* What the task requires: The result should be every line that contains the word "isnull", taken from the material.

---------- Extracted material

(** X7. With a fixed dictionary the score of two texts does not depend on
    which is the original and which the copy. *)
Theorem similarity_symmetric (original copied : pystr) (st : jieba_state) :
  fixed_dictionary jieba_cut ->
  (similarity original copied st).1 = (similarity copied original st).1.
Proof.
  intros Hf.
  rewrite (similarity_fixed original copied st st st Hf).
  rewrite (similarity_fixed copied original st st st Hf).
  apply cosine_swap.
Qed.

(** X8. On token lists of at most [sys.maxsize] tokens the score of two
    texts is a float that is at most [1 + 2^-49]; it is 0.0 exactly when no
    token of the original is a token of the copy, and a positive double
    exactly when they have a token in common. *)
Theorem similarity_range (original copied : pystr) (st : jieba_state) :
  let original_words := (preprocess original st).1 in
  let copied_words := (preprocess copied (preprocess original st).2).1 in
  Z.of_nat (length original_words) <= sys_maxsize ->
  Z.of_nat (length copied_words) <= sys_maxsize ->
  exists f : PyFloat.t,
    (similarity original copied st).1 = Ok f
    /\ at_most f (2 ^ 49 + 1) (2 ^ 49) = true
    /\ (f = PyFloat.zero
        <-> forall w, w ∈ original_words -> w ∉ copied_words)
    /\ ((exists m e, f = S754_finite false m e)
        <-> exists w, w ∈ original_words /\ w ∈ copied_words).
Proof.
  intros ow cw How Hcw. rewrite similarity_unfold. cbn [fst]. fold ow cw.
  destruct (token_score ow cw How Hcw)
    as [[Hno ->] | [Hsome (m & e & -> & Hle)]].
  - exists PyFloat.zero. repeat split; try done.
    + intros (m & e & [=]).
    + intros (w & Hw1 & Hw2). by destruct (Hno w Hw1).
  - exists (S754_finite false m e). repeat split; try done; eauto.
    intros Hno. destruct Hsome as (w & Hw1 & Hw2). by destruct (Hno w Hw1).
Qed.

(** X9. With a fixed dictionary, a text that has a token, and at most
    [sys.maxsize] of them, scores within [2^-49] of 1.0 against itself. *)
Theorem identical_documents (text : pystr) (st : jieba_state) :
  fixed_dictionary jieba_cut ->
  (preprocess text st).1 <> [] ->
  Z.of_nat (length (preprocess text st).1) <= sys_maxsize ->
  exists m e,
    (similarity text text st).1 = Ok (S754_finite false m e)
    /\ within (S754_finite false m e) 1 1 49 = true.
Proof.
  intros Hf Hne Hlen.
  rewrite (similarity_fixed text text st st st Hf).
  by apply self_score.
Qed.

End OrchestrationExtras.

Lemma punctuation_insensitive_witness :
  calculate_similarity demo_isalnum demo_isspace char_cut
    greeting greeting_plain 0%nat
  = calculate_similarity demo_isalnum demo_isspace char_cut
      greeting_plain greeting 0%nat.
Proof.
  apply punctuation_insensitive; reflexivity.
Defined.

Lemma similarity_symmetric_witness :
  (calculate_similarity demo_isalnum demo_isspace char_cut
     greeting farewell 0%nat).1
  = (calculate_similarity demo_isalnum demo_isspace char_cut
       farewell greeting 0%nat).1.
Proof.
  apply similarity_symmetric. exact char_cut_fixed_dictionary.
Defined.
(** * WoCo Commons: temporal identity and jurisdiction resolution

    A shallow embedding of the resolver logic of [common/models.py],
    the permission class of [common/views.py] and the auth restore
    command [common/management/commands/restore_auth.py].

    A table is the list of its rows, in the order in which the store
    yields rows that a sort does not tell apart (the store's own
    order, which need not be the order of insertion); a queryset is a
    list of rows; [filter], [order_by] and [first] follow the ORM calls
    of the source.  Dates are day numbers, nullable columns are
    [option]s. *)

From Stdlib Require Import ZArith List String Bool Lia Permutation.
Import ListNotations.
Open Scope string_scope.
Open Scope Z_scope.

(* ================================================================== *)
(** * Dates and timestamps *)

(** A [DateField] value: the day number of a calendar date. *)
Definition date := Z.

(** Day number of the civil date [y]-[m]-[d] (days since 1970-01-01). *)
Definition date_of_ymd (y m d : Z) : date :=
  let y' := if m <=? 2 then y - 1 else y in
  let era := y' / 400 in
  let yoe := y' - era * 400 in
  let mp := if 2 <? m then m - 3 else m + 9 in
  let doy := (153 * mp + 2) / 5 + d - 1 in
  let doe := yoe * 365 + yoe / 4 - yoe / 100 + doy in
  era * 146097 + doe - 719468.

(** A timestamp, as produced by [Now()]: a day and the microseconds
    elapsed since midnight of that day. *)
Record datetime := mkDatetime { dt_day : date; dt_micros : Z }.

(** The store compares a DATE column with a DATETIME value by reading
    the date as midnight of that day. *)
Definition datetime_of_date (d : date) : datetime := mkDatetime d 0.

Definition datetime_leb (a b : datetime) : bool :=
  (dt_day a <? dt_day b) || ((dt_day a =? dt_day b) && (dt_micros a <=? dt_micros b)).

(* ================================================================== *)
(** * Field lookups

    The comparison lookups of the ORM on a nullable column: a NULL
    never satisfies a comparison. *)

Definition isnull {A} (c : option A) : bool :=
  match c with None => true | Some _ => false end.

Definition lte (c : date) (v : date) : bool := c <=? v.

Definition gt (c : option date) (v : date) : bool :=
  match c with Some t => v <? t | None => false end.

(** [column__gte = Now()]: a date column against a timestamp. *)
Definition gte_now (c : option date) (now : datetime) : bool :=
  match c with Some t => datetime_leb now (datetime_of_date t) | None => false end.

(* ================================================================== *)
(** * Querysets *)

Module QuerySet.
Section Ops.
Context {A : Type}.

(** An ordering: the sort key of a row, compared lexicographically.
    A descending column contributes its negation. *)
Variable key : A -> Z * Z.

Definition key_leb (a b : A) : bool :=
  let '(a1, a2) := key a in
  let '(b1, b2) := key b in
  (a1 <? b1) || ((a1 =? b1) && (a2 <=? b2)).

(** ORDER BY.  The sort key decides the order of rows with different
    keys.  Among rows with equal keys SQL leaves the order to the
    store: they come out as the store yields them, which is the order
    of the list (hence a stable sort).  The facts proved about [first]
    below hold for every such order. *)
Fixpoint insert (x : A) (l : list A) : list A :=
  match l with
  | [] => [x]
  | y :: l' => if key_leb x y then x :: l else y :: insert x l'
  end.

Definition order_by (l : list A) : list A := fold_right insert [] l.

(** [first()] of a queryset that carries an ordering. *)
Definition first (l : list A) : option A := hd_error (order_by l).
End Ops.
End QuerySet.

(* ================================================================== *)
(** * Models

    One module per model class; [t] is a row.  A foreign key column
    holds the primary key of the row it references.  Decimal columns
    with seven decimal places hold the value scaled by 10^7.  The audit
    columns of [TimestampedModel] take no part in any resolution and
    are left out. *)

Definition Decimal := Z.

Module PostalFacility.
Record t := mk {
    postal_facility_id : Z;
    reference_code : string;
    latitude : option Decimal;
    longitude : option Decimal
  }.
End PostalFacility.

Module PostalFacilityIdentity.
Record t := mk {
    postal_facility_identity_id : Z;
    postal_facility : Z;
    effective_from_date : date;
    effective_to_date : option date;
    facility_name : string;
    facility_type : string;
    is_operational : bool;
    discontinuation_reason : string;
    latitude : option Decimal;
    longitude : option Decimal;
    notes : string
  }.

(** [Meta.ordering = ['postal_facility', 'effective_from_date']] *)
Definition ordering (i : t) : Z * Z := (postal_facility i, effective_from_date i).
End PostalFacilityIdentity.

Module AdministrativeUnit.
Record t := mk {
    administrative_unit_id : Z;
    reference_code : string
  }.
End AdministrativeUnit.

Module AdministrativeUnitIdentity.
Record t := mk {
    administrative_unit_identity_id : Z;
    administrative_unit : Z;
    parent_administrative_unit : option Z;
    effective_from_date : date;
    effective_to_date : option date;
    unit_name : string;
    unit_abbreviation : string;
    unit_type : string;
    hierarchy_level : Z;
    change_reason : string
  }.

(** [Meta.ordering = ['administrative_unit', '-effective_from_date']] *)
Definition ordering (i : t) : Z * Z := (administrative_unit i, - effective_from_date i).
End AdministrativeUnitIdentity.

Module Group.
Record t := mk { id : Z; name : string }.

(** Model instances compare by primary key. *)
Definition eqb (a b : t) : bool := id a =? id b.
End Group.

Module AdministrativeUnitResponsibility.
Record t := mk {
    administrative_unit_responsibility_id : Z;
    administrative_unit : Z;
    group : Z;
    is_active : bool;
    notes : string
  }.
End AdministrativeUnitResponsibility.

Module JurisdictionalAffiliation.
Record t := mk {
    jurisdictional_affiliation_id : Z;
    postal_facility_identity : Z;
    administrative_unit : Z;
    effective_from_date : date;
    effective_to_date : option date;
    affiliation_source : string
  }.
End JurisdictionalAffiliation.

Module Postmark.
Record t := mk {
    postmark_id : Z;
    postal_facility_identity : Z;
    postmark_key : string;
    rate_location : string;
    rate_value : string;
    is_manuscript : bool;
    other_characteristics : string
  }.
End Postmark.

(** The store: one list of rows per table, named after [Meta.db_table]. *)
Record Database := mkDatabase {
  PostalFacilities : list PostalFacility.t;
  PostalFacilityIdentities : list PostalFacilityIdentity.t;
  AdministrativeUnits : list AdministrativeUnit.t;
  AdministrativeUnitIdentities : list AdministrativeUnitIdentity.t;
  AdministrativeUnitResponsibilities : list AdministrativeUnitResponsibility.t;
  JurisdictionalAffiliations : list JurisdictionalAffiliation.t;
  Postmarks : list Postmark.t;
  auth_group : list Group.t
}.

(* ================================================================== *)
(** * Exceptions *)

Inductive exn :=
| DoesNotExist
| SystemExit (msg : string)
| FileNotFoundError (path : string)
| InvalidDataset.

Inductive result (A : Type) :=
| Ok (a : A)
| Raise (e : exn).
Arguments Ok {A} a.
Arguments Raise {A} e.

Definition bind {A B} (m : result A) (k : A -> result B) : result B :=
  match m with Ok a => k a | Raise e => Raise e end.

Notation "x <- m ;; k" := (bind m (fun x => k))
  (at level 61, m at next level, right associativity).

Fixpoint mapM {A B} (f : A -> result B) (l : list A) : result (list B) :=
  match l with
  | [] => Ok []
  | x :: l' => y <- f x ;; ys <- mapM f l' ;; Ok (y :: ys)
  end.

(** Following a foreign key: the referenced row, or [DoesNotExist]. *)
Definition related {A} (pk : A -> Z) (table : list A) (k : Z) : result A :=
  match find (fun r => pk r =? k) table with
  | Some r => Ok r
  | None => Raise DoesNotExist
  end.

(* ================================================================== *)
(** * Identity resolution ([PostalFacility], [AdministrativeUnit]) *)

(** The reverse relation [self.identities]. *)
Definition PostalFacility_identities (db : Database) (self : PostalFacility.t)
  : list PostalFacilityIdentity.t :=
  filter (fun i => PostalFacilityIdentity.postal_facility i
                   =? PostalFacility.postal_facility_id self)
         (PostalFacilityIdentities db).

Definition PostalFacility_get_current_identity (db : Database) (self : PostalFacility.t)
  : option PostalFacilityIdentity.t :=
  QuerySet.first PostalFacilityIdentity.ordering
    (filter (fun i => isnull (PostalFacilityIdentity.effective_to_date i))
            (PostalFacility_identities db self)).

Definition PostalFacility_get_identity_at_date
  (db : Database) (self : PostalFacility.t) (target_date : date)
  : option PostalFacilityIdentity.t :=
  QuerySet.first PostalFacilityIdentity.ordering
    (filter (fun i =>
               lte (PostalFacilityIdentity.effective_from_date i) target_date
               && (isnull (PostalFacilityIdentity.effective_to_date i)
                   || gt (PostalFacilityIdentity.effective_to_date i) target_date))
            (PostalFacility_identities db self)).

Definition AdministrativeUnit_identities (db : Database) (self : AdministrativeUnit.t)
  : list AdministrativeUnitIdentity.t :=
  filter (fun i => AdministrativeUnitIdentity.administrative_unit i
                   =? AdministrativeUnit.administrative_unit_id self)
         (AdministrativeUnitIdentities db).

Definition AdministrativeUnit_get_current_identity
  (db : Database) (self : AdministrativeUnit.t)
  : option AdministrativeUnitIdentity.t :=
  QuerySet.first AdministrativeUnitIdentity.ordering
    (filter (fun i => isnull (AdministrativeUnitIdentity.effective_to_date i))
            (AdministrativeUnit_identities db self)).

Definition AdministrativeUnit_get_identity_at_date
  (db : Database) (self : AdministrativeUnit.t) (target_date : date)
  : option AdministrativeUnitIdentity.t :=
  QuerySet.first AdministrativeUnitIdentity.ordering
    (filter (fun i =>
               lte (AdministrativeUnitIdentity.effective_from_date i) target_date
               && (isnull (AdministrativeUnitIdentity.effective_to_date i)
                   || gt (AdministrativeUnitIdentity.effective_to_date i) target_date))
            (AdministrativeUnit_identities db self)).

--------------------

* Reply:
Definition isnull {A} (c : option A) : bool :=
    (filter (fun i => isnull (PostalFacilityIdentity.effective_to_date i))
               && (isnull (PostalFacilityIdentity.effective_to_date i)
    (filter (fun i => isnull (AdministrativeUnitIdentity.effective_to_date i))
               && (isnull (AdministrativeUnitIdentity.effective_to_date i)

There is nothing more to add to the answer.